RECORDS FOR THIS EXERCISE:
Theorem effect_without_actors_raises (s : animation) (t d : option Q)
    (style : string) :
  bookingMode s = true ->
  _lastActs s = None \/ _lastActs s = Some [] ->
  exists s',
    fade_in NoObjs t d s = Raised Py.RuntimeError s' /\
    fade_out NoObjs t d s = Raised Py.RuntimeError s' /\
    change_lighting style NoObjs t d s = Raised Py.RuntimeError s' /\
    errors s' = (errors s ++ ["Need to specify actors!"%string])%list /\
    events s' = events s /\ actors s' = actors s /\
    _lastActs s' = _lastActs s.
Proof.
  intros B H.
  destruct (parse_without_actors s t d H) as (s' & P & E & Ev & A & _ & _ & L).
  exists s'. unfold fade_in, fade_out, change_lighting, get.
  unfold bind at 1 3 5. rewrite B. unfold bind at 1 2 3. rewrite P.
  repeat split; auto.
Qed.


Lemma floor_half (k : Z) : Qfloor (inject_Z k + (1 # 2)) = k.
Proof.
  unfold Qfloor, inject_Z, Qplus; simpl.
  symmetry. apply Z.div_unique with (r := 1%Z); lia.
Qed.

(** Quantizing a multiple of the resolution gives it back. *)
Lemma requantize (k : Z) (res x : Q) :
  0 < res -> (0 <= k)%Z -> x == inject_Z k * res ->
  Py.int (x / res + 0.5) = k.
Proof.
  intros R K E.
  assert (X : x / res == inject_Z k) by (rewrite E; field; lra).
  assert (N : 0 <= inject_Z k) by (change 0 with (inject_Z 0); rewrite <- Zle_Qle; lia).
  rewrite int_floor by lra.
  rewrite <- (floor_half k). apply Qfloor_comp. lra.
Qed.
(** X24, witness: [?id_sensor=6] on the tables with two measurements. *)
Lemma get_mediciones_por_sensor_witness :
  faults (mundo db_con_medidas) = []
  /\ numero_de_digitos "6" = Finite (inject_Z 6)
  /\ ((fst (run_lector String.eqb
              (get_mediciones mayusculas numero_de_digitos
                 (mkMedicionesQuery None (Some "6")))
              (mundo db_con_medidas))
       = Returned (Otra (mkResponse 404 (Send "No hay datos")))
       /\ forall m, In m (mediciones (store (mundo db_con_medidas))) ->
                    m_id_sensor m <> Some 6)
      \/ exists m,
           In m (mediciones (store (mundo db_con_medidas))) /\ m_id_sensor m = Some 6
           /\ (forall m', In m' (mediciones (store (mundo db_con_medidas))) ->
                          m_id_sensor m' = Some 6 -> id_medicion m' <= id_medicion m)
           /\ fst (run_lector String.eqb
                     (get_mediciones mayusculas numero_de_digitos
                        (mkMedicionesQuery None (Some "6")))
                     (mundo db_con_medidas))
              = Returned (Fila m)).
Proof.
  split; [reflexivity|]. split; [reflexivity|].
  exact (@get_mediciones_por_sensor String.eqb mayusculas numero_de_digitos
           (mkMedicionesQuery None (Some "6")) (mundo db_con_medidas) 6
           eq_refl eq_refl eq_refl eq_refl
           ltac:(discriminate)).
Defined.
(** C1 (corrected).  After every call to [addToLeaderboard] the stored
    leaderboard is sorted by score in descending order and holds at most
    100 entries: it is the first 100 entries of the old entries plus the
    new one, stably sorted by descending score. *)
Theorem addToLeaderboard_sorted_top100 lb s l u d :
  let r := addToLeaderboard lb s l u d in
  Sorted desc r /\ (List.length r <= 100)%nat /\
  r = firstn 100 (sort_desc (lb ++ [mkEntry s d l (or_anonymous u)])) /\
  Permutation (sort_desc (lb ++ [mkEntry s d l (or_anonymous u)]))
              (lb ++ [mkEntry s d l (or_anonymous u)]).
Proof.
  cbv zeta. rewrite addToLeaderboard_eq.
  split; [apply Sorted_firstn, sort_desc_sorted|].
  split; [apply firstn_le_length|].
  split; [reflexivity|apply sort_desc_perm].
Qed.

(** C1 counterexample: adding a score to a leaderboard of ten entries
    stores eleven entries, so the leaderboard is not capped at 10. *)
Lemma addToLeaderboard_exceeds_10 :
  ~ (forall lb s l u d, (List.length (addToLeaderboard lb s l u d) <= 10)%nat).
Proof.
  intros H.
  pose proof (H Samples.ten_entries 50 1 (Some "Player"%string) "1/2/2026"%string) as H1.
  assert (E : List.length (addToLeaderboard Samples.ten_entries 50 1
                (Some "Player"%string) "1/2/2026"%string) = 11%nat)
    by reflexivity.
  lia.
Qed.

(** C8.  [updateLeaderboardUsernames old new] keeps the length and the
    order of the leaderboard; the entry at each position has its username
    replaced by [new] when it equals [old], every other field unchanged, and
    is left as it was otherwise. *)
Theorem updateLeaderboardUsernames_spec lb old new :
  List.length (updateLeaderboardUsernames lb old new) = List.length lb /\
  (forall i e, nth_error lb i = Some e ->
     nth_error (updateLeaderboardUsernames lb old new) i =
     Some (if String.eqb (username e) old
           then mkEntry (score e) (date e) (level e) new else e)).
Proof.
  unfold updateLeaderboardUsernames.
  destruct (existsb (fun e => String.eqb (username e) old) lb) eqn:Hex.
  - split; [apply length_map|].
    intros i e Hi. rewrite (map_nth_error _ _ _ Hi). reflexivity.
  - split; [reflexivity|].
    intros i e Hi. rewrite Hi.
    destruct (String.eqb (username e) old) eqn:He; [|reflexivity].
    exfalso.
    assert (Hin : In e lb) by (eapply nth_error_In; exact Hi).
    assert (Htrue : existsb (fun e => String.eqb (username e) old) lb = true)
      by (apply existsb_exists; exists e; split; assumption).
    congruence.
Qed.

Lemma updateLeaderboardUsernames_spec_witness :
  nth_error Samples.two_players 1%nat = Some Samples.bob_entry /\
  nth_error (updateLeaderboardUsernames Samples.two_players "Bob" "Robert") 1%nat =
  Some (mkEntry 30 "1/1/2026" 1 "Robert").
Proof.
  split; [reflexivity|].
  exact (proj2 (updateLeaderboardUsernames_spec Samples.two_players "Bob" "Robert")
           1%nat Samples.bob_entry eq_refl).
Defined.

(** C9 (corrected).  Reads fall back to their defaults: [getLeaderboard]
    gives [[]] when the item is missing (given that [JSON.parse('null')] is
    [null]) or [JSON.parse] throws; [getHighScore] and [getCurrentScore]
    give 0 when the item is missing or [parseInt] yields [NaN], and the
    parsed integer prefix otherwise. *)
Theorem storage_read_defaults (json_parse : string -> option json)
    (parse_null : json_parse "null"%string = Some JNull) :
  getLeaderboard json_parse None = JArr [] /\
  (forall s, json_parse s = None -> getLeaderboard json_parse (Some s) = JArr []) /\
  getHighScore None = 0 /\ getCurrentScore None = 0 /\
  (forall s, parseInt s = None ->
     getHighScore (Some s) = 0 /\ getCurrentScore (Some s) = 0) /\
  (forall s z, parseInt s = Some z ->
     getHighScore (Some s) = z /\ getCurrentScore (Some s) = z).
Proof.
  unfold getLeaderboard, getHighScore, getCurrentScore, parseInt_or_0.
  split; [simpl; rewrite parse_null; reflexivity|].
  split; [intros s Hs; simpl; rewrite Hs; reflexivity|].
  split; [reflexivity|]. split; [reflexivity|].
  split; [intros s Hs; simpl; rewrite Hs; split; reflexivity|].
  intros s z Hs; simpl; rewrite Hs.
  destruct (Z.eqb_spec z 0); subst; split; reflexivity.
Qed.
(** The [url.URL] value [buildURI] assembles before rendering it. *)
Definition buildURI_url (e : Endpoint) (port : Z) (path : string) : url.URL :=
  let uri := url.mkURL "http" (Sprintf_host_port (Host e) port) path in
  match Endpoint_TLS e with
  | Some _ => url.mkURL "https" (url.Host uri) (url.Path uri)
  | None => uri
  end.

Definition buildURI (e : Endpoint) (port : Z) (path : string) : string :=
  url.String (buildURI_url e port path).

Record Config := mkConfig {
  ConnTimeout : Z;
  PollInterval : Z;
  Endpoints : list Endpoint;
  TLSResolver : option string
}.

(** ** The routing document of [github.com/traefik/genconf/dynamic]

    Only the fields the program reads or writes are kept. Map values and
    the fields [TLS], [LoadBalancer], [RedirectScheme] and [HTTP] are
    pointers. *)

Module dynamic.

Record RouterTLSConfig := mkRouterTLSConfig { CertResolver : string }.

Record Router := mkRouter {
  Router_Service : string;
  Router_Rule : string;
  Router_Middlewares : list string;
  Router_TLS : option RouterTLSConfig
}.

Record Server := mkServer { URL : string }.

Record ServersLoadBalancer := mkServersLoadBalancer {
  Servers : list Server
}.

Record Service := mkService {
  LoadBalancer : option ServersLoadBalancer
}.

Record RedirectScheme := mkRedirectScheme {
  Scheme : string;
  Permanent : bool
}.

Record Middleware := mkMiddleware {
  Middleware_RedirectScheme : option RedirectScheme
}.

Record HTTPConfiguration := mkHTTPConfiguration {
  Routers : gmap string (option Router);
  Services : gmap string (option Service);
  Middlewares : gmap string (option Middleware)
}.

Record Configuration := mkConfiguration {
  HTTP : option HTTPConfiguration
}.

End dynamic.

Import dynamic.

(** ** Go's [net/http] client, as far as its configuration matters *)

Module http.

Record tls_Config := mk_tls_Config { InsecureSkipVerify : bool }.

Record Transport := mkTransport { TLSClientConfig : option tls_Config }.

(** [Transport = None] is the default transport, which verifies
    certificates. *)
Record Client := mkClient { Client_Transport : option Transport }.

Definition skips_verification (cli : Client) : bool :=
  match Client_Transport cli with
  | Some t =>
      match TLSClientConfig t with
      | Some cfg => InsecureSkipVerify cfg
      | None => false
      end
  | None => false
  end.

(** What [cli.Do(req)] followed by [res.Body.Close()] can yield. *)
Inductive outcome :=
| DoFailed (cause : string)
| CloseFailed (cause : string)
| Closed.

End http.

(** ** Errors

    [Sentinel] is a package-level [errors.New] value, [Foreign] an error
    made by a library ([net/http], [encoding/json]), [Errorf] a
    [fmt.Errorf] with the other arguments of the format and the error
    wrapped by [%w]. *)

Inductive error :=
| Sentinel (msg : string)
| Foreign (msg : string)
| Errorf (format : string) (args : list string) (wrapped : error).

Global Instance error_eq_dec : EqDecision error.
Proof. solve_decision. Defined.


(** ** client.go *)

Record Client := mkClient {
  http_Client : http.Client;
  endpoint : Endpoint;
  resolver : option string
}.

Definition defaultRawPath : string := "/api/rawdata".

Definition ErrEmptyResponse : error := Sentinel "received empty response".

--

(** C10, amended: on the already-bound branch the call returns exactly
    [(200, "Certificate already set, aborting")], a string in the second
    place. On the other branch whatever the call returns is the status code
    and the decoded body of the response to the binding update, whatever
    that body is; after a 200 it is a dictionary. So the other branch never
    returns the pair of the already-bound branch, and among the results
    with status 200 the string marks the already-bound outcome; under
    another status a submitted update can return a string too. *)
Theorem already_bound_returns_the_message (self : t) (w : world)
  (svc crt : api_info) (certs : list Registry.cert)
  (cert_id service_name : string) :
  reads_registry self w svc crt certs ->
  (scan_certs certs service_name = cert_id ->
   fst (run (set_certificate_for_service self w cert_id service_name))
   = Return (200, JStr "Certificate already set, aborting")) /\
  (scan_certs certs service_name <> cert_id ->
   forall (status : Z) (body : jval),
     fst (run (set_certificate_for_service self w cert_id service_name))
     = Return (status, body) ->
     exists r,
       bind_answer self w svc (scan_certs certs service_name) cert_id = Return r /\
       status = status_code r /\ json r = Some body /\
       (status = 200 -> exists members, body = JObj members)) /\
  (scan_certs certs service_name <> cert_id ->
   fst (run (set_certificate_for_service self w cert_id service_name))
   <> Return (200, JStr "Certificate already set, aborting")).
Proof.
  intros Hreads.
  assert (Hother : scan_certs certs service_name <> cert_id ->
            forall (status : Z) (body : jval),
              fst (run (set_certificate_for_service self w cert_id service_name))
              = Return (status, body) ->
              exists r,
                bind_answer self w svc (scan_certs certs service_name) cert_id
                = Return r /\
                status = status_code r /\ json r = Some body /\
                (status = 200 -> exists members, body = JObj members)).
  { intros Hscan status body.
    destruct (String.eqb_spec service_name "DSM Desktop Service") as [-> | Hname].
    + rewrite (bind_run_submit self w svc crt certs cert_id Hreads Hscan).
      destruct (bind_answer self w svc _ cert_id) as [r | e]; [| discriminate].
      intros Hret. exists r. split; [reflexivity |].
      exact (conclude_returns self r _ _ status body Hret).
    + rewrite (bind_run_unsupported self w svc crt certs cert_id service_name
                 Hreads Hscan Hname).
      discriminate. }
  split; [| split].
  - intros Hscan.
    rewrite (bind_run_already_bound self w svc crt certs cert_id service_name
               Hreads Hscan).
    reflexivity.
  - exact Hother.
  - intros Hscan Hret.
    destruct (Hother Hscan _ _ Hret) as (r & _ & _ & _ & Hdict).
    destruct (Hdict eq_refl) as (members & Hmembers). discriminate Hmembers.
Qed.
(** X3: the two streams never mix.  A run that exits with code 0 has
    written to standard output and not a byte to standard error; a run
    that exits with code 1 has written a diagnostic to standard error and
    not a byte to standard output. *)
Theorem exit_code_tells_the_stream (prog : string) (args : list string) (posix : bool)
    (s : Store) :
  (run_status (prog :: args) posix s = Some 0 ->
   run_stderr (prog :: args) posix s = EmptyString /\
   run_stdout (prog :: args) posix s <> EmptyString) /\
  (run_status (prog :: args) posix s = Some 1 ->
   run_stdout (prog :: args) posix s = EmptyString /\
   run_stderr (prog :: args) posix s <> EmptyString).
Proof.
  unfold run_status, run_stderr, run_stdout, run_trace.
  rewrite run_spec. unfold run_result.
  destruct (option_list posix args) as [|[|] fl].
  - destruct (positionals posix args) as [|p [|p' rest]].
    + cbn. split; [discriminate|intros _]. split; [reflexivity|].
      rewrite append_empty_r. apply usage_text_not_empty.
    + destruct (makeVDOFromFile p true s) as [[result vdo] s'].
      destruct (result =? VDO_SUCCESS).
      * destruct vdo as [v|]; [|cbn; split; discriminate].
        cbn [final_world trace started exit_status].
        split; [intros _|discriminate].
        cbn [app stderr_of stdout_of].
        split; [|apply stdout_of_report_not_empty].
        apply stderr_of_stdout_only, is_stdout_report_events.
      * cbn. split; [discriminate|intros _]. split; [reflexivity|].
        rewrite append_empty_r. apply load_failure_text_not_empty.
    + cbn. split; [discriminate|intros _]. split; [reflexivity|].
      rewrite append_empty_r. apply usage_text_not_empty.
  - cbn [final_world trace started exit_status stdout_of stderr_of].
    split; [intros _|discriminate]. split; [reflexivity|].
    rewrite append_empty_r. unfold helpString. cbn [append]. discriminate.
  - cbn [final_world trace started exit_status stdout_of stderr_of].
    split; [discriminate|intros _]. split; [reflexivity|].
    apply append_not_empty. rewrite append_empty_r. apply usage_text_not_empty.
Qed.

---

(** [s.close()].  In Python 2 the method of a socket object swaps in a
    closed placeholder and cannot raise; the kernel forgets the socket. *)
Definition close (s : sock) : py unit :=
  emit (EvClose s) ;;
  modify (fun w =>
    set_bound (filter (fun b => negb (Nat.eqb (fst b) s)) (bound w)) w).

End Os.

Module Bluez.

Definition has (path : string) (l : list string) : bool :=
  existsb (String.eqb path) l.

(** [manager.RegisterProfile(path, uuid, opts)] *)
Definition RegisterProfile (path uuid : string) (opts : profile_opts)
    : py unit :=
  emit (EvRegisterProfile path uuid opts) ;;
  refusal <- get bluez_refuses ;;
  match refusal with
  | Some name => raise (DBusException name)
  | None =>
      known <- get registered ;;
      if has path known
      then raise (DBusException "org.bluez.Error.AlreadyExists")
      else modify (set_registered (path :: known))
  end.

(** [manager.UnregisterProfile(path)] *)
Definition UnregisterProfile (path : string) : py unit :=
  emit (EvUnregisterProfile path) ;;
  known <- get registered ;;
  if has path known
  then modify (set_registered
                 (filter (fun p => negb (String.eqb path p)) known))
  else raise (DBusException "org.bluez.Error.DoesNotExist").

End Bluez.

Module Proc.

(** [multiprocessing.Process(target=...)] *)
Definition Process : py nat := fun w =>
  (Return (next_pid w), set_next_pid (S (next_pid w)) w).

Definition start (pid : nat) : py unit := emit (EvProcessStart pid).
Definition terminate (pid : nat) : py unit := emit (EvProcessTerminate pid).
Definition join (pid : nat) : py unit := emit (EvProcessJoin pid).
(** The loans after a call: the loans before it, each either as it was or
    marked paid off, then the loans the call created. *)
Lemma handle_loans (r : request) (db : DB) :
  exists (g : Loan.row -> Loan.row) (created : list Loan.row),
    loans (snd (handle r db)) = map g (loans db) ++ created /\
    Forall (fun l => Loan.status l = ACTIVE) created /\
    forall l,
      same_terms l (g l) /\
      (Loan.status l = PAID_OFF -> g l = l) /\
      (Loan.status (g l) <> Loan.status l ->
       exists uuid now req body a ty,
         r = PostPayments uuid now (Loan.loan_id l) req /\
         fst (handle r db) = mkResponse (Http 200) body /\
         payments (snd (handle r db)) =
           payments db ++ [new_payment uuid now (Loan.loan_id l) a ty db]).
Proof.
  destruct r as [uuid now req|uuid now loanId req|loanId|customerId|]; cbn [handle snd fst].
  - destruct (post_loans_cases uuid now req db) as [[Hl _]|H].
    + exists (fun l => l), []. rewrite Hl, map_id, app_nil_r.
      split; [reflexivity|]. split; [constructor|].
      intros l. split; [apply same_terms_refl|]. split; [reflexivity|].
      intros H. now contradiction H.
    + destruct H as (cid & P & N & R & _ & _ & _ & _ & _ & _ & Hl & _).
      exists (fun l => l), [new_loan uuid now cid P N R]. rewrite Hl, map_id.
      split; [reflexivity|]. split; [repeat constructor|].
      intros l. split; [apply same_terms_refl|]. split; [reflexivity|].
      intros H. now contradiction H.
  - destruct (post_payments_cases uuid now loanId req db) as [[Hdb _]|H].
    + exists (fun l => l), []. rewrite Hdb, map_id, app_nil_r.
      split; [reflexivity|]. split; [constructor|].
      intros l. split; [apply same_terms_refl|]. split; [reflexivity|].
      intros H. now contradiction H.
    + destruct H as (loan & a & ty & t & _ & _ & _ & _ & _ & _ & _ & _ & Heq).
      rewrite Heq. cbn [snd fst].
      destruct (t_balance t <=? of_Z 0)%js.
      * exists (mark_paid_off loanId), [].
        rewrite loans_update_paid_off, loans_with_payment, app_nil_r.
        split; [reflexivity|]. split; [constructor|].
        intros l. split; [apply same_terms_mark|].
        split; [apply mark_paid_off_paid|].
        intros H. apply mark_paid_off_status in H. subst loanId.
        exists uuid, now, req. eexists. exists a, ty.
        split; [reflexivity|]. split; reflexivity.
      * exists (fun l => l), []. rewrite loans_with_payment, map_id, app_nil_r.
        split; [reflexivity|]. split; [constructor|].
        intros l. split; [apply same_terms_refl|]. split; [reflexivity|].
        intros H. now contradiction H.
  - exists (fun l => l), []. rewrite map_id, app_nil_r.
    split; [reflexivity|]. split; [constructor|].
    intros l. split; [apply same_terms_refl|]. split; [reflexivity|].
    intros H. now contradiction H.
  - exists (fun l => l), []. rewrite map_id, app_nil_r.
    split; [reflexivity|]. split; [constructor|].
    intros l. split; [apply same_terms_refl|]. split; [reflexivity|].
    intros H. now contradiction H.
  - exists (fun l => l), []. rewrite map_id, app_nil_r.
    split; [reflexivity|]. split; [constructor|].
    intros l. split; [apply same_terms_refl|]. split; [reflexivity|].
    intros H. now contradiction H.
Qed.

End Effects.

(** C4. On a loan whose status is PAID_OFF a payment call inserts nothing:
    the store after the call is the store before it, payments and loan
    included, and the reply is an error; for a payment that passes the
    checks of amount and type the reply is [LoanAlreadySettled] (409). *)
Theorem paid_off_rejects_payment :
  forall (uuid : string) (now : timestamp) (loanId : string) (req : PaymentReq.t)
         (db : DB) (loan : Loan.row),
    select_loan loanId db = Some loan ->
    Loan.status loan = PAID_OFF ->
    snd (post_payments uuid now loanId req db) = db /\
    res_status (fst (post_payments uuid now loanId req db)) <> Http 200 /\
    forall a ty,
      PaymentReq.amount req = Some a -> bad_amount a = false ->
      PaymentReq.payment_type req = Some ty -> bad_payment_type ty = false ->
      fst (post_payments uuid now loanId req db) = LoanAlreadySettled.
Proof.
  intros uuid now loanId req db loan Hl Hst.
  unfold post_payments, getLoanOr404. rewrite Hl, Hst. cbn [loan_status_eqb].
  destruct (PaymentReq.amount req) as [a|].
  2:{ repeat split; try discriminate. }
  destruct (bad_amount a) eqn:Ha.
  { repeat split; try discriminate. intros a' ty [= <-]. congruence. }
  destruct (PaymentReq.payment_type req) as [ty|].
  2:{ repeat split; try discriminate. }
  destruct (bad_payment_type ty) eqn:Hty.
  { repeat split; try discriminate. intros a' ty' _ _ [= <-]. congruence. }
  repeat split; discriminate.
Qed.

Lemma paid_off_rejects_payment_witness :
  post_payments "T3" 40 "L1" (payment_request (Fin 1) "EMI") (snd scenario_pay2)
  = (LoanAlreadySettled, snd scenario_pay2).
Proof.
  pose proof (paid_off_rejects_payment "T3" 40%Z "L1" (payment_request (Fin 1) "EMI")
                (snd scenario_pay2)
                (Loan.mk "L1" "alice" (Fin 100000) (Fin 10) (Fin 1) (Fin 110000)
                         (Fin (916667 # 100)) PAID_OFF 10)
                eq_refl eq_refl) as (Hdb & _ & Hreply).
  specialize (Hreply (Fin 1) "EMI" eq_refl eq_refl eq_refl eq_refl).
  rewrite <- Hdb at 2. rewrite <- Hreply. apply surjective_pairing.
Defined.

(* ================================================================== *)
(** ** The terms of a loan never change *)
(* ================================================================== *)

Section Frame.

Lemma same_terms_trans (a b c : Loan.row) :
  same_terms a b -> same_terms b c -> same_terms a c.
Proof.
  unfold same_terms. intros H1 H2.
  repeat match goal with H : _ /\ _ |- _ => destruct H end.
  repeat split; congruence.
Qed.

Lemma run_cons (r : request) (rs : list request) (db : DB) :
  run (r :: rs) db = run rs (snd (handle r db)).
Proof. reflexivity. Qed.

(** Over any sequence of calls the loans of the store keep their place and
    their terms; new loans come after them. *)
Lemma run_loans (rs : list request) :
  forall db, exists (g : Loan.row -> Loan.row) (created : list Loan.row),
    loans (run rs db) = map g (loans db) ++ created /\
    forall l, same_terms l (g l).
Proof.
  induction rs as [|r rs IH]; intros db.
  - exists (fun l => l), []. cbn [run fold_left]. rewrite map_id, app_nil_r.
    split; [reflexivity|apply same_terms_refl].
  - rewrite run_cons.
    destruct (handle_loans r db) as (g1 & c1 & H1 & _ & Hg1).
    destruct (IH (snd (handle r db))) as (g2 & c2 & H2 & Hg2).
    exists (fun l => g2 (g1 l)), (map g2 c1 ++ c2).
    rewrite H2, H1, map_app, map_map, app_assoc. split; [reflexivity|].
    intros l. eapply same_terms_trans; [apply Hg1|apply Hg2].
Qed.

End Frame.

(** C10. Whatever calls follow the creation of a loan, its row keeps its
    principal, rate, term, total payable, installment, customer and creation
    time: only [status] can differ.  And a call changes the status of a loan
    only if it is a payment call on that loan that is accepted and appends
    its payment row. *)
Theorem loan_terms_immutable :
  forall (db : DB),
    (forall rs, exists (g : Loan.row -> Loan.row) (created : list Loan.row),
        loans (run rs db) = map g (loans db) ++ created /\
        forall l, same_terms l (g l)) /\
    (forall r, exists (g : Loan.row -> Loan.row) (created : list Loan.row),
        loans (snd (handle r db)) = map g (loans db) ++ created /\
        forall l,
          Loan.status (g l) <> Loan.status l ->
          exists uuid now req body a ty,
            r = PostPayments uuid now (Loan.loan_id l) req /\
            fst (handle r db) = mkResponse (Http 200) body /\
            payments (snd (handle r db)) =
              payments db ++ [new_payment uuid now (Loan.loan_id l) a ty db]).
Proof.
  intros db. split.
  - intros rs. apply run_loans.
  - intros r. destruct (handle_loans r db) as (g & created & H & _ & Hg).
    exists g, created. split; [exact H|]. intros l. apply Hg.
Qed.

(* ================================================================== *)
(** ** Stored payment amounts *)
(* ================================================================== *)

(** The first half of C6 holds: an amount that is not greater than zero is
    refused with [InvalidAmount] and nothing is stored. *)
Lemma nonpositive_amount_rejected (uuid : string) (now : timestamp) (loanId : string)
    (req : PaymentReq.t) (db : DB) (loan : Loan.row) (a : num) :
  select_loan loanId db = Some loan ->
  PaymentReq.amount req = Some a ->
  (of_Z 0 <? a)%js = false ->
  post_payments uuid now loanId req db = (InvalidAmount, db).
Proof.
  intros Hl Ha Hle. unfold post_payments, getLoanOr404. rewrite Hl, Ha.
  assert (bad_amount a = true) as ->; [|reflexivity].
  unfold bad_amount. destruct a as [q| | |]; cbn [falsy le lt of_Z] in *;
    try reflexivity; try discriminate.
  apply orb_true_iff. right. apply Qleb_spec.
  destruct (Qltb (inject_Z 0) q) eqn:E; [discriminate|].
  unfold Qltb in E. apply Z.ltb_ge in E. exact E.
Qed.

WHAT YOU SHOULD DO:
Look above for the line containing "Hreads Hscan Hname)." and the line containing "written to standard". Transcribe both, with the lines between them, exactly.

RESULT FOR THIS EXERCISE:
                 Hreads Hscan Hname).
      discriminate. }
  split; [| split].
  - intros Hscan.
    rewrite (bind_run_already_bound self w svc crt certs cert_id service_name
               Hreads Hscan).
    reflexivity.
  - exact Hother.
  - intros Hscan Hret.
    destruct (Hother Hscan _ _ Hret) as (r & _ & _ & _ & Hdict).
    destruct (Hdict eq_refl) as (members & Hmembers). discriminate Hmembers.
Qed.
(** X3: the two streams never mix.  A run that exits with code 0 has
    written to standard output and not a byte to standard error; a run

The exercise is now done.